Collected data
* * *
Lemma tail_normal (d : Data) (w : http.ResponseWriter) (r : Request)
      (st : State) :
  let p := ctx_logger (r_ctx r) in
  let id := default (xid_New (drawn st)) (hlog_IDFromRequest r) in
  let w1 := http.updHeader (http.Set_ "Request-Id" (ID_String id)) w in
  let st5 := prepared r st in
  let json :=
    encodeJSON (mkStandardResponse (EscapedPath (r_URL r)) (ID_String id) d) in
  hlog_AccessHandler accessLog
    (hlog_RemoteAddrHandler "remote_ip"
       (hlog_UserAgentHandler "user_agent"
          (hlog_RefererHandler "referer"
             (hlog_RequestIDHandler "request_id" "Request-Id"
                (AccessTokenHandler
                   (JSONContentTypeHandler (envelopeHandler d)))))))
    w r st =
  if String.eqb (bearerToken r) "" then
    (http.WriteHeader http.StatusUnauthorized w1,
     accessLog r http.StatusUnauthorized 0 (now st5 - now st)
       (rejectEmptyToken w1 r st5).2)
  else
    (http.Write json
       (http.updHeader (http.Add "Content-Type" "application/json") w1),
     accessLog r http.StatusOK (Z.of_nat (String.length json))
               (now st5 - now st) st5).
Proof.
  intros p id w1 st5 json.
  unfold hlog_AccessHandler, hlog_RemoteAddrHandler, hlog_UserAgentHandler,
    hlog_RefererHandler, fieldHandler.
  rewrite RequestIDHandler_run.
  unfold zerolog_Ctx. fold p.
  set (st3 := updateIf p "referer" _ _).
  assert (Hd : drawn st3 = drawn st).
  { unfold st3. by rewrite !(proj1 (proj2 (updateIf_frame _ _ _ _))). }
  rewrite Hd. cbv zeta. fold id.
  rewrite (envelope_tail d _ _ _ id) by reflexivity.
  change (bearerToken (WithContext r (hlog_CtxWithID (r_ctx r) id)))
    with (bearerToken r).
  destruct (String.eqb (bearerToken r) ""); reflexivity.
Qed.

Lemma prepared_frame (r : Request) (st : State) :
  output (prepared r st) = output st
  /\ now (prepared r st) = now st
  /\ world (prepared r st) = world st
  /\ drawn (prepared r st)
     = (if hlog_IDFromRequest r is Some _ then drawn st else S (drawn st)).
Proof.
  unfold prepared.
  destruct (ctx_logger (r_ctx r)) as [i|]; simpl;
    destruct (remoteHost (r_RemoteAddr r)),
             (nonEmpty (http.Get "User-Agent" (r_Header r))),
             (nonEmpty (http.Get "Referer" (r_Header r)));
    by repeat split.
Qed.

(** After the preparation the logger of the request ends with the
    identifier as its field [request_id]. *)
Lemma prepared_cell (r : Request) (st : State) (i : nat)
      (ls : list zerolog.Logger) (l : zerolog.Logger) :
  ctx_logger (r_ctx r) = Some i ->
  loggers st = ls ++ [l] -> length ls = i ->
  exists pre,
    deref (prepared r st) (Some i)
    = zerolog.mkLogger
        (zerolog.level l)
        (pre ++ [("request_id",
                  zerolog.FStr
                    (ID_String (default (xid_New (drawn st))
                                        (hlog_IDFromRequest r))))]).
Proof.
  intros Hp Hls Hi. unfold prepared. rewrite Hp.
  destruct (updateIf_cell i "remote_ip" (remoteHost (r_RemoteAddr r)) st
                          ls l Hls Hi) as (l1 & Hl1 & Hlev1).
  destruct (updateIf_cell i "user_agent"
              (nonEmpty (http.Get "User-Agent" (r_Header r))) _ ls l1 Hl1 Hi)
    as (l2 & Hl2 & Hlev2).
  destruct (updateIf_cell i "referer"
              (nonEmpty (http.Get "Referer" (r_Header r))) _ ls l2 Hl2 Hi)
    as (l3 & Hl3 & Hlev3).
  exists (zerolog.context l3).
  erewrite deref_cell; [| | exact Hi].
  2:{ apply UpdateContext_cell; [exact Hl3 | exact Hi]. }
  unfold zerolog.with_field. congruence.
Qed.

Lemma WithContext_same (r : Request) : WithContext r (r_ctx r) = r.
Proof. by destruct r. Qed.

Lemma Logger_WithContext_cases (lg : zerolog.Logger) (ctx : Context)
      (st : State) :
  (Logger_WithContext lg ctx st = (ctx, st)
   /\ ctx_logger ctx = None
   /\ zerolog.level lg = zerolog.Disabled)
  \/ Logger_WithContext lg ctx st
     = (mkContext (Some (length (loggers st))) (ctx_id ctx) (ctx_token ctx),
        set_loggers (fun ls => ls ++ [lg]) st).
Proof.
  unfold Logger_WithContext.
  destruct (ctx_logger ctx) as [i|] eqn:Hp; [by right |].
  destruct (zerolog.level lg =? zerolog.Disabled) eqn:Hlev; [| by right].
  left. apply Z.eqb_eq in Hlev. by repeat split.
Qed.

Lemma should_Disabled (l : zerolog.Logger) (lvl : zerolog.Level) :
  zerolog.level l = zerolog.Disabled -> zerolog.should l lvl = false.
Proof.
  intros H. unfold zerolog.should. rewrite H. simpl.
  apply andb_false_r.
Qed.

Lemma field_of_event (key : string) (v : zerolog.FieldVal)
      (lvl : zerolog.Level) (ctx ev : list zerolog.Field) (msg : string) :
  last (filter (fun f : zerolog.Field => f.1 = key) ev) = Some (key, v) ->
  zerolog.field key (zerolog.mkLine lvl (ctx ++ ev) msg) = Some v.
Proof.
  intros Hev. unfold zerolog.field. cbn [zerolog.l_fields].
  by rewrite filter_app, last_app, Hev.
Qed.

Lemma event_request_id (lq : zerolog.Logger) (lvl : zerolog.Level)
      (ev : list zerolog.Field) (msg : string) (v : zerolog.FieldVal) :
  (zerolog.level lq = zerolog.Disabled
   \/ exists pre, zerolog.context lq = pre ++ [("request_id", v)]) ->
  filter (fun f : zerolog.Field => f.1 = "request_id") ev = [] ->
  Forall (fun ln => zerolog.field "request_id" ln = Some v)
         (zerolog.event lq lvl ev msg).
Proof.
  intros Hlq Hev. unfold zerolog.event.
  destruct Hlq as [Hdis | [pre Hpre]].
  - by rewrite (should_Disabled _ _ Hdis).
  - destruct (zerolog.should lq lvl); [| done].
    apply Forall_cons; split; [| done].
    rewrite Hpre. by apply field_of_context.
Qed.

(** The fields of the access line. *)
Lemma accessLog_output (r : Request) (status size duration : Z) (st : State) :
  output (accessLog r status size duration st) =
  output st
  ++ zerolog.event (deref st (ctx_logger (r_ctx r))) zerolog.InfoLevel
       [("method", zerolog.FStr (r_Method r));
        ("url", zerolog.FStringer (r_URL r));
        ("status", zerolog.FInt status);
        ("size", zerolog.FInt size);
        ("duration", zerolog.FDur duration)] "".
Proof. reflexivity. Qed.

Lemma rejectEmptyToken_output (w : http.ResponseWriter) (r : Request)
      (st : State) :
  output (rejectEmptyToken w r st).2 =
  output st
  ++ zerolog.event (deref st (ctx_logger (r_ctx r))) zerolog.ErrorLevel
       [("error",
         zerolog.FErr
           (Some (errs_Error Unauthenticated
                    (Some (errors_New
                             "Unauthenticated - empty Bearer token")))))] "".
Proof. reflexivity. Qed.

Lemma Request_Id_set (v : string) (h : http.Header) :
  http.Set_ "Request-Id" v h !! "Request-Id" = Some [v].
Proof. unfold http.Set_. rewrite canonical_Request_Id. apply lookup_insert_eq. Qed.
* * *
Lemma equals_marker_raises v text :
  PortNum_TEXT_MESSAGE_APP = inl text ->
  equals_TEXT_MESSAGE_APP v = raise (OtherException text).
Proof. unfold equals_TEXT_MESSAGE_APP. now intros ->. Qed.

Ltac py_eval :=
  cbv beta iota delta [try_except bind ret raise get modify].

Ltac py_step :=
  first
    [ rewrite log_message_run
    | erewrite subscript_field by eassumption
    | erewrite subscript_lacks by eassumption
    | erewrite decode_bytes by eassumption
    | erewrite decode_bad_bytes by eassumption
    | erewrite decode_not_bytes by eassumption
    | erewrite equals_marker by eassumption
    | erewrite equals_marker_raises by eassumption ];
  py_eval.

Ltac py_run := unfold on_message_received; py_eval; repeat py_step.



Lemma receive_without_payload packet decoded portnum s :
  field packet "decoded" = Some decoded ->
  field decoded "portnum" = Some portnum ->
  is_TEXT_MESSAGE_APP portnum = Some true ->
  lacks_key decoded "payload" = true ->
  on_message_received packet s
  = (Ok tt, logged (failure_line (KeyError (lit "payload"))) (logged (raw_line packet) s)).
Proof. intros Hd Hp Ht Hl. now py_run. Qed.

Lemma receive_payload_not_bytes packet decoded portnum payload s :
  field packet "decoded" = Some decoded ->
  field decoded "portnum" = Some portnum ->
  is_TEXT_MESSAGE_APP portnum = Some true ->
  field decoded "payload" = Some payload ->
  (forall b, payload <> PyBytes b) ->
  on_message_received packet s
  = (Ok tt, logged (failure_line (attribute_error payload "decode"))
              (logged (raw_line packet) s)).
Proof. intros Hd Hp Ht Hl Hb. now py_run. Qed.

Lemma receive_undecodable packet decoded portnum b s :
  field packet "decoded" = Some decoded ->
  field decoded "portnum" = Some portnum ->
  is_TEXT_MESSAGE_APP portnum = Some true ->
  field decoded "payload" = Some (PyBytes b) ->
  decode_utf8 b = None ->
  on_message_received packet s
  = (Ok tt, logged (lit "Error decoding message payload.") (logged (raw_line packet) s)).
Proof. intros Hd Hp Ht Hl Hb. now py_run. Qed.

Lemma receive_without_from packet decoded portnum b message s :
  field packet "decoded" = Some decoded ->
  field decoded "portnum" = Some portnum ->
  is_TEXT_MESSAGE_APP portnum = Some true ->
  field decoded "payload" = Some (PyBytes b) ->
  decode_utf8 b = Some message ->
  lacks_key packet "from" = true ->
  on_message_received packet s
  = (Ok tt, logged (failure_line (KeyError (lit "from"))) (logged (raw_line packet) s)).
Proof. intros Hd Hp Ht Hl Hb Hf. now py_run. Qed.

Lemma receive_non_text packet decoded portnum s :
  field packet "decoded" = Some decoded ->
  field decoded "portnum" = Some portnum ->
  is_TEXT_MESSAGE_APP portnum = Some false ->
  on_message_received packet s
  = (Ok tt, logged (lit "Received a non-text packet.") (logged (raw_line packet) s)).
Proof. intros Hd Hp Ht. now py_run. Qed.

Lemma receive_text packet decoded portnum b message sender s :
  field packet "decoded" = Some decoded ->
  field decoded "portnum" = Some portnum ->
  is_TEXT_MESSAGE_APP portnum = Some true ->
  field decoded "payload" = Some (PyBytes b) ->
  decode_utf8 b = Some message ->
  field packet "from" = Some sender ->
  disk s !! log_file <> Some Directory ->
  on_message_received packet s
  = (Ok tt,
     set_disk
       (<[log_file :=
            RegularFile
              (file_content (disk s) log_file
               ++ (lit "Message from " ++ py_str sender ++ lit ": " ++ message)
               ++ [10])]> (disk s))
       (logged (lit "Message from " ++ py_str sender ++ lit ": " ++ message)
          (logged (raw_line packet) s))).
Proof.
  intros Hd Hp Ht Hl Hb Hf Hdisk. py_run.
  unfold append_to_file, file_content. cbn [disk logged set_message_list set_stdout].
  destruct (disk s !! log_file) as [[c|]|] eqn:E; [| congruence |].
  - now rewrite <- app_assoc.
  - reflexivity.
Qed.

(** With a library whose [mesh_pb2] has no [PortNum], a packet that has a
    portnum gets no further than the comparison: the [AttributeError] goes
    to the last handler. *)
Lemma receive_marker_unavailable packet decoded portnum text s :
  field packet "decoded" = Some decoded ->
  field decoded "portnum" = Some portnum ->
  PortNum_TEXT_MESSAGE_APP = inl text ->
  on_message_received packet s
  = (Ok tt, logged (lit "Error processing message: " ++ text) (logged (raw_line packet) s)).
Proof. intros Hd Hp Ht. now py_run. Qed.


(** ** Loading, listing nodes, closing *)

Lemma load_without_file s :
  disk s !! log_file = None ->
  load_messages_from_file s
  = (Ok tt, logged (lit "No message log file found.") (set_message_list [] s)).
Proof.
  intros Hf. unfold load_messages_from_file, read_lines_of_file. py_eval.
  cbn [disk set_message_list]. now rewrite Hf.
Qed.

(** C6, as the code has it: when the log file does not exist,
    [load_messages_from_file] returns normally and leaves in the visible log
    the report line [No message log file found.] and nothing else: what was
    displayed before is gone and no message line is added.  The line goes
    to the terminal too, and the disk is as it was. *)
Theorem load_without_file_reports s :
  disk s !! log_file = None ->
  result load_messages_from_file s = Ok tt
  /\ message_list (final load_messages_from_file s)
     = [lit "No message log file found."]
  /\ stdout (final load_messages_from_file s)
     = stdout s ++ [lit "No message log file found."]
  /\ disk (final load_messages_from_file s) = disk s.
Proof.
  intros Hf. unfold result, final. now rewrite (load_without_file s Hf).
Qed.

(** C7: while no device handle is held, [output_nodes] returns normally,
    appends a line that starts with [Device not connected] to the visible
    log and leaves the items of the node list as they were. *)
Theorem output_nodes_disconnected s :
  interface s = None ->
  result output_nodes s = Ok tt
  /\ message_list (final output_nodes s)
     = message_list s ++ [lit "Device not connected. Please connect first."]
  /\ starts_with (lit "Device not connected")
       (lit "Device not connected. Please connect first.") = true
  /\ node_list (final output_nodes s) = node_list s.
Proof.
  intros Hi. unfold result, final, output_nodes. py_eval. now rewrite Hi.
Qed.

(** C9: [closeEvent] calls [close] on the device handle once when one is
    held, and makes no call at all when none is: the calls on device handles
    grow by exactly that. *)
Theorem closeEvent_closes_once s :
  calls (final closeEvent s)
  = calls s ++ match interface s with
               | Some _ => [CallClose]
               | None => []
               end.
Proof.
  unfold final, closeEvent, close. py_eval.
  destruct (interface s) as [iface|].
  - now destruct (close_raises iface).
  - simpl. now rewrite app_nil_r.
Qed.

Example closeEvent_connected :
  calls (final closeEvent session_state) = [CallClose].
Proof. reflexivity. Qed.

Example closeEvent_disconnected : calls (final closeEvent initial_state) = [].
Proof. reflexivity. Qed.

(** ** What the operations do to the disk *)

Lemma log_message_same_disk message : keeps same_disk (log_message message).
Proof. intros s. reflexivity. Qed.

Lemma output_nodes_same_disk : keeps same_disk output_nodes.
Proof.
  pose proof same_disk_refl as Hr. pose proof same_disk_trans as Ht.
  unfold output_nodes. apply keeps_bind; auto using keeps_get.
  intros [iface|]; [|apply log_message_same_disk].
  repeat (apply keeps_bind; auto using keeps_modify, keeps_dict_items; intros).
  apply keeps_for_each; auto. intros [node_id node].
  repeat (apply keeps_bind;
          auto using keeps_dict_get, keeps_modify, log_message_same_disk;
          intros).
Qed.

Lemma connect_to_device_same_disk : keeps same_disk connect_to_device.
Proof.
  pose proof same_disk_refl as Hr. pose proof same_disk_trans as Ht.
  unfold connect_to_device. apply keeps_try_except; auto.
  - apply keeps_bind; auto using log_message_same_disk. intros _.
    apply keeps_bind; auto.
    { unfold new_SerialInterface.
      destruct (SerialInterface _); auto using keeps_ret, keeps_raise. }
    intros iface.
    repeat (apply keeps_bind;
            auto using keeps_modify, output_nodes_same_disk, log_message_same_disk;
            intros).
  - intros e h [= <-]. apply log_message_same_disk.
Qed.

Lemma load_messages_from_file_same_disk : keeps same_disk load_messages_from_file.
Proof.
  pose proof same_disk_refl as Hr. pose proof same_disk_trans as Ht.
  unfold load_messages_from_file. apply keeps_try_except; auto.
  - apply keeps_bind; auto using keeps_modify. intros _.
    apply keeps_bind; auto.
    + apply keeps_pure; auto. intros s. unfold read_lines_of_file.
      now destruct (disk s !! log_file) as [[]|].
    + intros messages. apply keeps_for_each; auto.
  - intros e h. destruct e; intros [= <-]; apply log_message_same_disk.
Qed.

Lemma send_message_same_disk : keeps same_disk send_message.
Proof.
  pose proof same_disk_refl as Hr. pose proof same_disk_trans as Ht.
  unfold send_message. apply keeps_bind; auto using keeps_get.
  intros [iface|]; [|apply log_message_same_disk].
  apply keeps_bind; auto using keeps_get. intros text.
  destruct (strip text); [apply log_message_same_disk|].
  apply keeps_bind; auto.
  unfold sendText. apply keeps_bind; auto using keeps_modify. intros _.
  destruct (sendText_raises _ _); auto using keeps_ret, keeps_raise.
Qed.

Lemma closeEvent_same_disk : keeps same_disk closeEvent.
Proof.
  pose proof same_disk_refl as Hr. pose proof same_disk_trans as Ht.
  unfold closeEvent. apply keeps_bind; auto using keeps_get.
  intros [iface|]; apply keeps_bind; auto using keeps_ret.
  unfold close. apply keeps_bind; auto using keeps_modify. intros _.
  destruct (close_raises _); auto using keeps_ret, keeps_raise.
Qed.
* * *
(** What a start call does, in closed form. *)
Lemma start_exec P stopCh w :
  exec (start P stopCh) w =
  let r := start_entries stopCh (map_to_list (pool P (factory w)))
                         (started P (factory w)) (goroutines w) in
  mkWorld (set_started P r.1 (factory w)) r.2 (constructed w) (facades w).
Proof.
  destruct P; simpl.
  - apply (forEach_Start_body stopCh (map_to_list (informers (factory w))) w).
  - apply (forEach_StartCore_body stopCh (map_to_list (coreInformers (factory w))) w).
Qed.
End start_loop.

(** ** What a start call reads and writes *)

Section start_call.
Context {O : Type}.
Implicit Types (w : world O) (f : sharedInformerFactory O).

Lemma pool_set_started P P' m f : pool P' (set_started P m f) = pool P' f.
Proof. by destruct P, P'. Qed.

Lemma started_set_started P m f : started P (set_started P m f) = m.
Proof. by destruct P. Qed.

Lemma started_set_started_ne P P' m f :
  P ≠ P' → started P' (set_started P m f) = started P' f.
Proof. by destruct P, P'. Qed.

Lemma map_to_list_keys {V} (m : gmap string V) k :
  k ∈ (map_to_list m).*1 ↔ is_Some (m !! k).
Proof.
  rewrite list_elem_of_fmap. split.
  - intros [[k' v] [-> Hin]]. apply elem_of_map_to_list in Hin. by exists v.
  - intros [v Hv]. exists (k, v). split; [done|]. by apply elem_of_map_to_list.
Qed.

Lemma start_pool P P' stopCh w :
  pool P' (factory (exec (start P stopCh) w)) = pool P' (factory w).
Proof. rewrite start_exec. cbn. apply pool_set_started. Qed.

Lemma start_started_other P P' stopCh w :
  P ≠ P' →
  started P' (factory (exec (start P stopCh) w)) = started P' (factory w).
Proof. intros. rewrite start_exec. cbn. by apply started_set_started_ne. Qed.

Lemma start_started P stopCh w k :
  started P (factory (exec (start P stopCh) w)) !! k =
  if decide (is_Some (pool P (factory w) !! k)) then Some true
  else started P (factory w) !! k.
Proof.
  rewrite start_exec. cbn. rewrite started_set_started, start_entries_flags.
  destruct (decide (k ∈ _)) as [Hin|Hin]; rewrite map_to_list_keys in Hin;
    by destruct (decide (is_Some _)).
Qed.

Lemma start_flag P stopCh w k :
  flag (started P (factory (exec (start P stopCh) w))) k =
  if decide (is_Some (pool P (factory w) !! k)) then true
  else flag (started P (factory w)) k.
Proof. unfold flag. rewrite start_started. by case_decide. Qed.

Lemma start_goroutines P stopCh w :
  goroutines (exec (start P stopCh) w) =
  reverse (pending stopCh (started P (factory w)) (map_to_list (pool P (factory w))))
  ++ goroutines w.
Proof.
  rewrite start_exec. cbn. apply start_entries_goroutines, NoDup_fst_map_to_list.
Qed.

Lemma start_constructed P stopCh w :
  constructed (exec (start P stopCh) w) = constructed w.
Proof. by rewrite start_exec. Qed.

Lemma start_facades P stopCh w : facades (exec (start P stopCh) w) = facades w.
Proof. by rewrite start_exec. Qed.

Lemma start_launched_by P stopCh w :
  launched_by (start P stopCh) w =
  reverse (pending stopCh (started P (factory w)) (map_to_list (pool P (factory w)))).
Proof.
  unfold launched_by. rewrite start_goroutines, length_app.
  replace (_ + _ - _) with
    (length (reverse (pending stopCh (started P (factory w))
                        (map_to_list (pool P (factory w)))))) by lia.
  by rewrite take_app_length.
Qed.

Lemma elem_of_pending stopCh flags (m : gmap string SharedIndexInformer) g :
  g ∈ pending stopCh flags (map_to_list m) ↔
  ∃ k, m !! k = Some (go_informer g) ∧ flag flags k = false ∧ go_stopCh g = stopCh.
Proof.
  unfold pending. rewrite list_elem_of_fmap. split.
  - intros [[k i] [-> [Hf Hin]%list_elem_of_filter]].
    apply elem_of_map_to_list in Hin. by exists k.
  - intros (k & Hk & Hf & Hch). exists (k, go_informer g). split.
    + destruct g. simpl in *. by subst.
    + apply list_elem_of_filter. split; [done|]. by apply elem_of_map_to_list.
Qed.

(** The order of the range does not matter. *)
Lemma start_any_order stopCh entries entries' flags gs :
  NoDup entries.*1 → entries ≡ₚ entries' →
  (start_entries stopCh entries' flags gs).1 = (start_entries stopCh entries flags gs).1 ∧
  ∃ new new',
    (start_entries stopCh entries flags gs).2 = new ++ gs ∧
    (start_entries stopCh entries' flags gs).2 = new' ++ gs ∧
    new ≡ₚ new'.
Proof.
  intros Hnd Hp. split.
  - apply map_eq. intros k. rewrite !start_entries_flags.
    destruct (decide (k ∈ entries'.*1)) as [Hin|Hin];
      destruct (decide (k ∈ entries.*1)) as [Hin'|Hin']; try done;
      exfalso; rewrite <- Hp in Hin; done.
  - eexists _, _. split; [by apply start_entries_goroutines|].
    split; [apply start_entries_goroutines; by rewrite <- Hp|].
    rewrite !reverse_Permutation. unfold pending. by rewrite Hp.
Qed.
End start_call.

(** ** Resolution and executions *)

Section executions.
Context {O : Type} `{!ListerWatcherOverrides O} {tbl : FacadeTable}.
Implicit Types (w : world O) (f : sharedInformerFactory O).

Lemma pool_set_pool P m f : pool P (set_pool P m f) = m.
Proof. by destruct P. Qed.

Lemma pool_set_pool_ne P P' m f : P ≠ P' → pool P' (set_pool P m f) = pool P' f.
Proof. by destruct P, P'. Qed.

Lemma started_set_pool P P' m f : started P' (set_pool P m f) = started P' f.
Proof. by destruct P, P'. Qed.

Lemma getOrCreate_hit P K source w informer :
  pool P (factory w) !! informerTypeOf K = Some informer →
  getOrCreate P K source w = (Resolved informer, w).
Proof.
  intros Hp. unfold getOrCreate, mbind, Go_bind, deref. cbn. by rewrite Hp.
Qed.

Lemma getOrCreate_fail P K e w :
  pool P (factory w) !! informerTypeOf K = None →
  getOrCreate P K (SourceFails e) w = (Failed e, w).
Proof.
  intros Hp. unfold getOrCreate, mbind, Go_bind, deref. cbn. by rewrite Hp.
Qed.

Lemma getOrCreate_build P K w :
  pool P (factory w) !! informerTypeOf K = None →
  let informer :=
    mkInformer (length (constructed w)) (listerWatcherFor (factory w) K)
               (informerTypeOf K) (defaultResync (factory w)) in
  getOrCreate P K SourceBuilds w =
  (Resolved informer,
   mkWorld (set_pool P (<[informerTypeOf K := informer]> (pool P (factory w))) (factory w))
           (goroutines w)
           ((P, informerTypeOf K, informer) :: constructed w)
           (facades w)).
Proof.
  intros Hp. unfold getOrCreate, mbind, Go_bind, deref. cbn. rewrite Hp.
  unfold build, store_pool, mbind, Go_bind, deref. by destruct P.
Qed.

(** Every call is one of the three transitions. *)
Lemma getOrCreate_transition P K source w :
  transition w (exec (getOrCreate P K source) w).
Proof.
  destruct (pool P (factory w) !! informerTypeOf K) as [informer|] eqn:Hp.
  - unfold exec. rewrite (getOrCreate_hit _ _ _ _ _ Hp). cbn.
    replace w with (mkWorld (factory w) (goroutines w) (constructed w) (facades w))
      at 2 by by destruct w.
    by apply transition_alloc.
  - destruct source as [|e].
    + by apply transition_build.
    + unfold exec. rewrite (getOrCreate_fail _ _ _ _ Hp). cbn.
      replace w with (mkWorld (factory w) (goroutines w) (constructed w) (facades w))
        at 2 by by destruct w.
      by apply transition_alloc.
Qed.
* * *
_Required work_: Could you set down, word for word, only the lines above from the line with "Lemma tail_normal (d" to the line with "st) = now st", including both?

_Output of the exercise_:
Lemma tail_normal (d : Data) (w : http.ResponseWriter) (r : Request)
      (st : State) :
  let p := ctx_logger (r_ctx r) in
  let id := default (xid_New (drawn st)) (hlog_IDFromRequest r) in
  let w1 := http.updHeader (http.Set_ "Request-Id" (ID_String id)) w in
  let st5 := prepared r st in
  let json :=
    encodeJSON (mkStandardResponse (EscapedPath (r_URL r)) (ID_String id) d) in
  hlog_AccessHandler accessLog
    (hlog_RemoteAddrHandler "remote_ip"
       (hlog_UserAgentHandler "user_agent"
          (hlog_RefererHandler "referer"
             (hlog_RequestIDHandler "request_id" "Request-Id"
                (AccessTokenHandler
                   (JSONContentTypeHandler (envelopeHandler d)))))))
    w r st =
  if String.eqb (bearerToken r) "" then
    (http.WriteHeader http.StatusUnauthorized w1,
     accessLog r http.StatusUnauthorized 0 (now st5 - now st)
       (rejectEmptyToken w1 r st5).2)
  else
    (http.Write json
       (http.updHeader (http.Add "Content-Type" "application/json") w1),
     accessLog r http.StatusOK (Z.of_nat (String.length json))
               (now st5 - now st) st5).
Proof.
  intros p id w1 st5 json.
  unfold hlog_AccessHandler, hlog_RemoteAddrHandler, hlog_UserAgentHandler,
    hlog_RefererHandler, fieldHandler.
  rewrite RequestIDHandler_run.
  unfold zerolog_Ctx. fold p.
  set (st3 := updateIf p "referer" _ _).
  assert (Hd : drawn st3 = drawn st).
  { unfold st3. by rewrite !(proj1 (proj2 (updateIf_frame _ _ _ _))). }
  rewrite Hd. cbv zeta. fold id.
  rewrite (envelope_tail d _ _ _ id) by reflexivity.
  change (bearerToken (WithContext r (hlog_CtxWithID (r_ctx r) id)))
    with (bearerToken r).
  destruct (String.eqb (bearerToken r) ""); reflexivity.
Qed.

Lemma prepared_frame (r : Request) (st : State) :
  output (prepared r st) = output st
  /\ now (prepared r st) = now st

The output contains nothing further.